If you are able to, please modify the page so that it's factually correct.


Introduction

This page will explain how to encrypt passwords and how you should authenticate a user.

What makes a secure user authentication?

Every password stored is encrypted and is extremely difficult to be decrypted.

To authenticate the user, encrypt the password the user entered and compare it with the one you have stored. Do they match?

How can we do that?

Better explained with code!

string stored_password = "";//Retrieve this from your database
string password = "";//User giving password

string hashed_password = String.Empty;
System.Security.Cryptography.SHA256Managed crypt = new System.Security.Cryptography.SHA256Managed(); // The encrypt method
byte[] crypto = crypt.ComputeHash(Encoding.UTF8.GetBytes(password), 0, Encoding.UTF8.GetByteCount(password)); // Converting each byte to UTF8 byte
crypt.ComputeHash(Encoding.UTF8.GetBytes(password), 0, Encoding.UTF8.GetByteCount(password)); //Converting UTF8 bytes to hashed string

foreach (byte crypto_byte in crypto)
{
hashed_password += crypto_byte.ToString("x2");
}

if(stored_password == hashed_password) {
//User logged in
}
else {
//Wrong password
}

User registrations should be handled using the same method.
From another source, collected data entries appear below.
(** ** Versions *)

(** One run's newest state: what a write answers, and what is stored afterwards. *)
Definition index_register `{Platform} (old : option ShadowProjectionSnapshot) (s : ShadowProjectionSnapshot)
    : ProjectionWriteStatus.t * Z * ShadowProjectionSnapshot :=
  match old with
  | None => (ProjectionWriteStatus.APPLIED, s.(sn_stream_version), s)
  | Some s0 =>
      match s.(sn_stream_version) ?= s0.(sn_stream_version) with
      | Gt => (ProjectionWriteStatus.APPLIED, s.(sn_stream_version), s)
      | Lt => (ProjectionWriteStatus.STALE, s0.(sn_stream_version), s0)
      | Eq => (if decide ((state_record s0 (member_of s0)).2 = (state_record s (member_of s)).2)
               then ProjectionWriteStatus.DUPLICATE else ProjectionWriteStatus.CONFLICT,
               s0.(sn_stream_version), s0)
      end
  end.

(** ** Keys *)

Section keys.
Context `{Platform} (environment : string).

Definition index_key (t : string) : string := index_slot environment t +:+ ":runs".
Definition state_key (t r : string) : string := index_slot environment t +:+ ":state:" +:+ sha256_text r.

Lemma active_run_index_key_eq t :
  ENVIRONMENT_RE environment = true → shadow_identity t = Ok () →
  active_run_index_key environment t = Ok (index_key t).
Proof. intros He Ht. unfold active_run_index_key. by rewrite projection_key_eq. Qed.

Lemma active_run_state_key_eq t r :
  ENVIRONMENT_RE environment = true → shadow_identity t = Ok () → shadow_identity r = Ok () →
  active_run_state_key environment t r = Ok (state_key t r).
Proof.
  intros He Ht Hr. unfold active_run_state_key. rewrite active_run_index_key_eq by done. cbn [mbind result_bind].
  rewrite projection_key_eq by done. cbn [mbind result_bind mret result_ret]. f_equal. unfold index_key, state_key.
  generalize (index_slot environment t). intros slot.
  rewrite str_length_app. replace (_ + _ - _)%nat with (String.length slot) by lia. by rewrite str_take_app_length.
Qed.

Lemma state_key_not_index t r t' : sha256_text t = sha256_text t' → state_key t r ≠ index_key t'.
Proof.
  intros Ht Heq. unfold state_key, index_key, index_slot in Heq. rewrite Ht in Heq.
  by apply str_app_inj in Heq as [_ Heq].
Qed.

Lemma state_key_inj t r r' : state_key t r = state_key t r' → sha256_text r = sha256_text r'.
Proof.
  unfold state_key. intros Heq. apply str_app_inj in Heq as [_ Heq]; [|done].
  by apply (str_app_inj ":state:" _ ":state:") in Heq as [_ Heq].
Qed.
End keys.

(** ** Sets *)

Section sets.
Context `{Redis} `{!RedisLaws}.
Implicit Types srv : server.

(** The set at the key is [z]. *)
Definition set_at (srv : server) (k : string) (z : gmap string Z) : Prop := zset_of (value_at srv k) = Some z.

(** Only the key has changed. *)
Definition only (k : string) (srv srv' : server) : Prop := ∀ k', k' ≠ k → value_at srv' k' = value_at srv k'.

#[global] Instance only_preorder k : PreOrder (only k).
Proof. split; [by intros srv k' ?|]. intros a b c Hab Hbc k' Hk. by rewrite Hbc, Hab. Qed.

Lemma wrote_only srv k v d srv' : wrote srv k v d srv' → only k srv srv'.
Proof. intros Hw k' Hk. by destruct (wrote_other _ _ _ _ _ _ Hw Hk). Qed.

Lemma zadd_set srv k m z :
  set_at srv k z → ∃ n srv', redis_call ["ZADD"; k; "0"; m] srv = (Ok (RInt n), srv')
                             ∧ (n = 0 ∨ n = 1) ∧ set_at srv' k (<[m := 0]> z) ∧ only k srv srv'.
Proof.
  intros Hz. destruct (zadd_law srv k m z Hz) as (srv' & Hc & Hw). eexists _, srv'.
  split; [by apply redis_call_Ok|]. split; [case_decide; lia|]. split; [|by eapply wrote_only].
  unfold set_at. by destruct (wrote_same _ _ _ _ _ Hw) as [-> _].
Qed.

Lemma zrem_set srv k m z :
  set_at srv k z → ∃ r srv', redis_call ["ZREM"; k; m] srv = (Ok r, srv')
                             ∧ set_at srv' k (delete m z) ∧ only k srv srv'.
Proof.
  intros Hz. destruct (zrem_law srv k m z Hz) as (srv' & Hc & Hw). eexists _, srv'.
  split; [by apply redis_call_Ok|]. split; [|by eapply wrote_only].
  unfold set_at. destruct (wrote_same _ _ _ _ _ Hw) as [-> _]. unfold some_zset. by case_decide as Hd; [rewrite Hd|].
Qed.

Lemma set_only srv srv' k k' z : only k' srv srv' → k ≠ k' → set_at srv k z → set_at srv' k z.
Proof. intros Ho Hk. unfold set_at. by rewrite Ho. Qed.
End sets.

(** ** The script *)

(** The set after a write of [s] over the member [old]. *)
Definition membership (s : ShadowProjectionSnapshot) (old : string) (z : gmap string Z) : gmap string Z :=
  let z := if decide (old = "") then z else delete old z in
  if is_terminal s then delete (member_of s) z else <[member_of s := 0]> z.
string password = "";//User giving password

string hashed_password = String.Empty;
System.Security.Cryptography.SHA256Managed crypt = new System.Security.Cryptography.SHA256Managed(); // The encrypt method
byte[] crypto = crypt.ComputeHash(Encoding.UTF8.GetBytes(password), 0, Encoding.UTF8.GetByteCount(password)); // Converting each byte to UTF8 byte
crypt.ComputeHash(Encoding.UTF8.GetBytes(password), 0, Encoding.UTF8.GetByteCount(password)); //Converting UTF8 bytes to hashed string

foreach (byte crypto_byte in crypto)
{
hashed_password += crypto_byte.ToString("x2");
}

//Store hashed_password in the database

And there you have it! That's all there is to it. You have now authenticated your user.